# want boat..looking, wanting, looking some more



## 2broke2buyaboat (Jun 16, 2003)

*want boat..looking,wanting,looking some more*

I am to the stage in life that I have been considering buying a boat...(when the wife lets me...) ?? what is a good brand/type of boat for a beginner who would like to fish mainly in the sounds, inlets and around the barrier islands of the coast of NC? ...but as you can see i am.......


----------



## TopSnipe (Apr 24, 2002)

Man, you may as well ask what brand and type of car to buy. LOL

You'll probably need to add some specifics so the boaters here can be helpful.

# of people on board, purely fishing boat, any off-shore trips, species targeted, type of fishing planned, bays and inlets only or open water, etc. 

Not to mention gas or diesel, budget, trailerable, etc.

You may want to look as some boards more boat oriented.


----------



## inawe (May 24, 2003)

2brk2byaboat they do have places that rents out boats maybe cheaper than buying one and keeping the up keep on one


----------



## Duke of Fluke (May 22, 2002)

Carolina Skiff! These boats were built specifically for what you are looking to do and they are darn cheap. $3 Grand will get you a sweet hull, but not rigged with a motor. Check out iboats.com and search for a carolina skiff. Lots of good deals out there.

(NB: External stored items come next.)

(* ===== verification/World.v ===== *)
(** * The process: upstream authority, ceremonies, clock and memory

    The types the services exchange with AuthScope
    (src/internal/coreapi/types.go, identity/attestor.go), the environment
    the process runs in as a class [Env] (clock, randomness, the WebAuthn
    verifier and workload signer, the AuthScope authority, the JSON
    decoders), and the state the services share: the database, the in-memory
    ceremony maps and the log of upstream calls.

    The authority is any function of the calls made so far, so it may answer
    the same request differently each time, fail, or time out. *)

From S2P Require Import Prelude GoTime StoreModel PassModel Trust.

(** ** Upstream types *)

Record DecisionClaims := MkDecisionClaims {
  dc_WorkspaceID : string;
  dc_FounderID : string;
  dc_Audience : string;
  dc_Purpose : string;
  dc_SubjectID : string;
  dc_DecisionDigest : string;
  dc_InvocationDigest : string;
  dc_AuthenticationMethod : string;
  dc_AuthenticationProofDigest : string;
  dc_Nonce : string;
  dc_IssuedAt : time;
  dc_ExpiresAt : time
}.
#[export] Instance eta_DecisionClaims : Eta DecisionClaims := λ r, MkDecisionClaims
    (dc_WorkspaceID r) (dc_FounderID r) (dc_Audience r) (dc_Purpose r) (dc_SubjectID r)
    (dc_DecisionDigest r) (dc_InvocationDigest r) (dc_AuthenticationMethod r)
    (dc_AuthenticationProofDigest r) (dc_Nonce r) (dc_IssuedAt r) (dc_ExpiresAt r).
#[export] Instance DecisionClaims_eq_dec : EqDecision DecisionClaims.
Proof. solve_decision. Defined.

Record SignedDecisionAttestation := MkSignedDecisionAttestation {
  sa_Algorithm : string;
  sa_KeyID : string;
  sa_IdentityDigest : string;
  sa_Claims : DecisionClaims;
  sa_Signature : string
}.
#[export] Instance eta_SignedDecisionAttestation : Eta SignedDecisionAttestation := λ r, MkSignedDecisionAttestation
    (sa_Algorithm r) (sa_KeyID r) (sa_IdentityDigest r) (sa_Claims r) (sa_Signature r).
#[export] Instance SignedDecisionAttestation_eq_dec : EqDecision SignedDecisionAttestation.
Proof. solve_decision. Defined.

Record RequestOptions := MkRequestOptions {
  op_WorkspaceID : string;
  op_ActorID : string;
  op_TraceID : string;
  op_RequestID : string;
  op_IdempotencyKey : string;
  op_MissionVersion : Z;
  op_Timeout : Z
}.
#[export] Instance eta_RequestOptions : Eta RequestOptions := λ r, MkRequestOptions
    (op_WorkspaceID r) (op_ActorID r) (op_TraceID r) (op_RequestID r) (op_IdempotencyKey
    r) (op_MissionVersion r) (op_Timeout r).
#[export] Instance RequestOptions_eq_dec : EqDecision RequestOptions.
Proof. solve_decision. Defined.

Record RepositoryBinding := MkRepositoryBinding {
  rb_BindingID : string;
  rb_WorkspaceID : string;
  rb_InstallationID : string;
  rb_RepositoryID : string;
  rb_Repository : string;
  rb_CreatedAt : Z
}.
#[export] Instance eta_RepositoryBinding : Eta RepositoryBinding := λ r, MkRepositoryBinding
    (rb_BindingID r) (rb_WorkspaceID r) (rb_InstallationID r) (rb_RepositoryID r)
    (rb_Repository r) (rb_CreatedAt r).
#[export] Instance RepositoryBinding_eq_dec : EqDecision RepositoryBinding.
Proof. solve_decision. Defined.

Record GitHubIssueRequest := MkGitHubIssueRequest {
  gi_BindingID : string;
  gi_IssueNumber : Z
}.
#[export] Instance eta_GitHubIssueRequest : Eta GitHubIssueRequest := λ r, MkGitHubIssueRequest
    (gi_BindingID r) (gi_IssueNumber r).
#[export] Instance GitHubIssueRequest_eq_dec : EqDecision GitHubIssueRequest.
Proof. solve_decision. Defined.

Record GitHubIssueSnapshot := MkGitHubIssueSnapshot {
  gs_BindingID : string;
  gs_WorkspaceID : string;
  gs_IssueNumber : Z;
  gs_Title : string;
  gs_Body : string;
  gs_State : string;
  gs_BaseRef : string;
  gs_BaseSHA : string;
  gs_SourceRevision : string;
  gs_CanonicalDigest : string;
  gs_SnapshotAt : Z
}.
#[export] Instance eta_GitHubIssueSnapshot : Eta GitHubIssueSnapshot := λ r, MkGitHubIssueSnapshot
    (gs_BindingID r) (gs_WorkspaceID r) (gs_IssueNumber r) (gs_Title r) (gs_Body r)
    (gs_State r) (gs_BaseRef r) (gs_BaseSHA r) (gs_SourceRevision r) (gs_CanonicalDigest
    r) (gs_SnapshotAt r).
#[export] Instance GitHubIssueSnapshot_eq_dec : EqDecision GitHubIssueSnapshot.
Proof. solve_decision. Defined.

Record WorkflowPostureRequest := MkWorkflowPostureRequest {
  wq_BindingID : string;
  wq_Ref : string
}.
#[export] Instance eta_WorkflowPostureRequest : Eta WorkflowPostureRequest := λ r, MkWorkflowPostureRequest
    (wq_BindingID r) (wq_Ref r).
#[export] Instance WorkflowPostureRequest_eq_dec : EqDecision WorkflowPostureRequest.
Proof. solve_decision. Defined.

Record WorkflowFinding := MkWorkflowFinding {
  wf_Path : string;
  wf_Risk : string
}.
#[export] Instance eta_WorkflowFinding : Eta WorkflowFinding := λ r, MkWorkflowFinding
    (wf_Path r) (wf_Risk r).
#[export] Instance WorkflowFinding_eq_dec : EqDecision WorkflowFinding.
Proof. solve_decision. Defined.

Record WorkflowPosture := MkWorkflowPosture {
  wo_BindingID : string;
  wo_Ref : string;
  wo_WorkflowsInspected : Z;
  wo_Findings : list WorkflowFinding;
  wo_Posture : string
}.
#[export] Instance eta_WorkflowPosture : Eta WorkflowPosture := λ r, MkWorkflowPosture
    (wo_BindingID r) (wo_Ref r) (wo_WorkflowsInspected r) (wo_Findings r) (wo_Posture r).
#[export] Instance WorkflowPosture_eq_dec : EqDecision WorkflowPosture.
Proof. solve_decision. Defined.

Record ShapeMissionRequest := MkShapeMissionRequest {
  sm_Title : string;
  sm_Objective : string;
  sm_Constraints : list string;
  sm_BudgetMicros : Z;
  sm_TTLSeconds : Z;
  sm_RequestedRoles : list string
}.
#[export] Instance eta_ShapeMissionRequest : Eta ShapeMissionRequest := λ r, MkShapeMissionRequest
    (sm_Title r) (sm_Objective r) (sm_Constraints r) (sm_BudgetMicros r) (sm_TTLSeconds
    r) (sm_RequestedRoles r).
#[export] Instance ShapeMissionRequest_eq_dec : EqDecision ShapeMissionRequest.
Proof. solve_decision. Defined.

Record CreateProposalRequest := MkCreateProposalRequest {
  cq_Title : string;
  cq_Objective : string;
  cq_Constraints : list string;
  cq_BudgetMicros : Z;
  cq_TTLSeconds : Z;
  cq_InvocationDigest : string;
  cq_IdempotencyKey : string
}.
#[export] Instance eta_CreateProposalRequest : Eta CreateProposalRequest := λ r, MkCreateProposalRequest
    (cq_Title r) (cq_Objective r) (cq_Constraints r) (cq_BudgetMicros r) (cq_TTLSeconds
    r) (cq_InvocationDigest r) (cq_IdempotencyKey r).
#[export] Instance CreateProposalRequest_eq_dec : EqDecision CreateProposalRequest.
Proof. solve_decision. Defined.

If you can find one used you can probably get a great deal.


----------



## big brother (May 15, 2002)

try this site, lots of floaters doing what you want to do and where you want to do it:

http://www.gofishnc.com/Full_Page/fishingreport.htm


----------



## 2broke2buyaboat (Jun 16, 2003)

*thanks..*

thanks for the responses everyone, especially the one about renting... that is something i will take alook at. the carolina skiff site is great also. i came across it on a link at another site. 

Happy Fishing....


----------



## catman (May 28, 2001)

2broke...I just went through the process of buying my 1st. boat and it was almost a full time job. I made up my mind last November that I'd have a boat this summer for fishing the Chesapeake Bay and started looking in March. My search ran the gamet. I looked at skiffs, center consoles, small cuddys, large cuddys, and walk arounds. The more I looked the more I knew I didn't have the slightest idea about what I really wanted. What I found out is that you have to answere a few questions as realistically as you can. Here's what you need to know.

How much do I want to spend?
How much can I actually afford to spend?
Do I want to take out a boat loan?
Do I want to trailer a boat or rent a boat slip?
How long do I intend on keeping the boat?
How often do I intent on using the boat?
Will it be used 100% for fishing or will there be times when I just want to cruise with the family?
Will there be any small children on the boat?
Will I need a porta-potty?
Will I need shelter (small cabin) in case of a storm?
Do I want an outboard or I/O drive?
What kind of electronics will I need (GPS, fish/depthfinder, VHF radio)?

If you can honestly answere these questions you'll know what type of boat will fill your needs. Visit every boating forum you can find, there are a lot of good ones. Ask a lot of questions. Inquire about mating (hoing) on a boat for a day. Many boat owners are only too happy to have help for the day. Get on a good boating forum like http://www.tidalfish.com . These folks are only too happy to help.

In the beginning I was planning to spend around $10,000, in the end I spent over 3 times that amount. That doesn't include boat insurance, state taxes, registration fees, Coast Guard approved safety equipment, slip rental fee, and all the little things that pop up. I thought I wanted a 19' center console and end up with a 1997 26' Pro Line Walkaround with all the options. Just take your time and make the right purchase. There's lots of boats out there for sale.

Catman.


----------



## inawe (May 24, 2003)

yep thats why you can get some really good deals out here cause its gonna wind up costing you any way you go


----------



## 2broke2buyaboat (Jun 16, 2003)

*Thanks Catman*

Hey Catman, thanks for the response. It sure is a tough task. I have already done some of your suggestions and still have a ways to go. (overcoming the wife's resistance is the first and hardest  ) I must admit you threw out somethings to think about that I had not thought of. O well the search goes on. 

And I still am......


----------



## catman (May 28, 2001)

2broke...My wife was the same way, wanted no parts of me buying a boat. It literally took me 4 years to get her to agree. Now she loves the boat and spent about $500.00 this past Saturday at Boat U.S. on odds and ends for it. What I thought was going to be my fishing machine has now become the family boat. After being married for 39 yrs. I still can't figure them out.

Catman.


----------



## spider (Jun 16, 2003)

*Catman know the feeling*

I'm going on 4 years myself after having to sell my boat 7 years ago because of health. You posted some very good considerations & I wanted to thank you because they are all great things to take into account. See you on the water soon I hope


----------